__TASK REQUIREMENTS__:
Give the number of lines in the records that include the word "owns", and nothing besides.

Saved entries

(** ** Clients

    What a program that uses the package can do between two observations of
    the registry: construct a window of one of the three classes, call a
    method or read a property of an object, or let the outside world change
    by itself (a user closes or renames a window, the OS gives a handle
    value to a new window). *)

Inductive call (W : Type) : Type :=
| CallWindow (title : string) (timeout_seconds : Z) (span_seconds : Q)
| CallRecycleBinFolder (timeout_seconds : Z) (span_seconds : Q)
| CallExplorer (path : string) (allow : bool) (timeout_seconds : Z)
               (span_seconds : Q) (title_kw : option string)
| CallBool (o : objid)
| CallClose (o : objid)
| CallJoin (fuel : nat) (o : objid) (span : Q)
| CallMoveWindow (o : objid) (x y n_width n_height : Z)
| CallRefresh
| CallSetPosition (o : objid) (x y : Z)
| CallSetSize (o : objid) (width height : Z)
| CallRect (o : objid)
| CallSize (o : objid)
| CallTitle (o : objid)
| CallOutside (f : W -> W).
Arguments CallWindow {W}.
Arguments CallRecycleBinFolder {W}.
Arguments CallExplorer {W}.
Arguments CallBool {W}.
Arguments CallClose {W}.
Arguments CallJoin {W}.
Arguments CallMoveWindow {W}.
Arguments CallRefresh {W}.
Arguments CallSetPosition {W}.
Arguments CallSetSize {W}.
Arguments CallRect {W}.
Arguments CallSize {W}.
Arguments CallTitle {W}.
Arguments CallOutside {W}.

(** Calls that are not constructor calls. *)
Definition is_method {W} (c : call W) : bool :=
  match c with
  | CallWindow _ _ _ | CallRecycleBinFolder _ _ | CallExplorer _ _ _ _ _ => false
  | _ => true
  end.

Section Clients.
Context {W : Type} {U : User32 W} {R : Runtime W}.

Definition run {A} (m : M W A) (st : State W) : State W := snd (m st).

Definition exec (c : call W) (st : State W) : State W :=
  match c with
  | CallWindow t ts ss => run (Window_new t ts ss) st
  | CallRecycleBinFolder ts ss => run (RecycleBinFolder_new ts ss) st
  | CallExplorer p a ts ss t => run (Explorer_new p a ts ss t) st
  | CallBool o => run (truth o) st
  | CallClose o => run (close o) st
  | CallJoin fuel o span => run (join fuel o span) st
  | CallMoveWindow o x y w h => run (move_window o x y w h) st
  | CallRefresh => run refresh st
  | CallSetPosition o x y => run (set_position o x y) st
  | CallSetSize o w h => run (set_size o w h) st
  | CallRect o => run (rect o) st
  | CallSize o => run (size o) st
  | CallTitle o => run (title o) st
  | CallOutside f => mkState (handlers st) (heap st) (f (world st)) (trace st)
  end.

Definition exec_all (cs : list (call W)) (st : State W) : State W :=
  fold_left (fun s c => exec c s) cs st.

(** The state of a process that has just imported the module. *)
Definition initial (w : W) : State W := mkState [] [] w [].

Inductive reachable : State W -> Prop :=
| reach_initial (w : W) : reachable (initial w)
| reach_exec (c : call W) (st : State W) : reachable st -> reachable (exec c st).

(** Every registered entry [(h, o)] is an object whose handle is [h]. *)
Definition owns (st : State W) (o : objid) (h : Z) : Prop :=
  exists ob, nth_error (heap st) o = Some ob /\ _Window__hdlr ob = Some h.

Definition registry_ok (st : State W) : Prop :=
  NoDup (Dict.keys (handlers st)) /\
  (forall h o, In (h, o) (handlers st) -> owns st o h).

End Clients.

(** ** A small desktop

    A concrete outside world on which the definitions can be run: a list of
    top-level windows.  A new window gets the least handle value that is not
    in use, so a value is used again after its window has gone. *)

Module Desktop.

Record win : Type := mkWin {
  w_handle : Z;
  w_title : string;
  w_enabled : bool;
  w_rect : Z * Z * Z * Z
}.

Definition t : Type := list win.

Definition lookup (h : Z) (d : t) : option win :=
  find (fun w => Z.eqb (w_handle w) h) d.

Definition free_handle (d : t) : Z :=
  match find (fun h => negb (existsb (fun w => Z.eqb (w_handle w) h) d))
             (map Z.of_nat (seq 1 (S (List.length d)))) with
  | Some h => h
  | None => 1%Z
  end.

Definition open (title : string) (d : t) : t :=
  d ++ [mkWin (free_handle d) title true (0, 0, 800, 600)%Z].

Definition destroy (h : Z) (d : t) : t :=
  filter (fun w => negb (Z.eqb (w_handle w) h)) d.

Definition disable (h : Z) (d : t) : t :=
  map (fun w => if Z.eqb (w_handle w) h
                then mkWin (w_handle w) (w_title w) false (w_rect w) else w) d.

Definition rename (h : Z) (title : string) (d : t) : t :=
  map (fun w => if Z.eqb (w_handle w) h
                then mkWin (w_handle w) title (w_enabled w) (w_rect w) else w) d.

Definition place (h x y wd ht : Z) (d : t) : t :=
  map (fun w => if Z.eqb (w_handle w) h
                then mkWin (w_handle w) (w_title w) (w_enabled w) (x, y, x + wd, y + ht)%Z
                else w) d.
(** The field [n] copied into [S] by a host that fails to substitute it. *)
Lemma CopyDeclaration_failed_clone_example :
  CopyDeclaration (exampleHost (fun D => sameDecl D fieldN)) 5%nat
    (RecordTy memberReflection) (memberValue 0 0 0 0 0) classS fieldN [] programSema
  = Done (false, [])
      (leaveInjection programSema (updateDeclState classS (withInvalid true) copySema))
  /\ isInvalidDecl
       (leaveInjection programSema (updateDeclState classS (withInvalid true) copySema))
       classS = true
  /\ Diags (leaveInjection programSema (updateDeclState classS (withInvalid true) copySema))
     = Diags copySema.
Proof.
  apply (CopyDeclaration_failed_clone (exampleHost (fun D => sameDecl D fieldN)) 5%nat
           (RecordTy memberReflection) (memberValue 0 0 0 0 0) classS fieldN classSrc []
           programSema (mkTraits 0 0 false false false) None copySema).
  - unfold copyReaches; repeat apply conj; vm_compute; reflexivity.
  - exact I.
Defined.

__ANSWER FOR THE TASK__:
2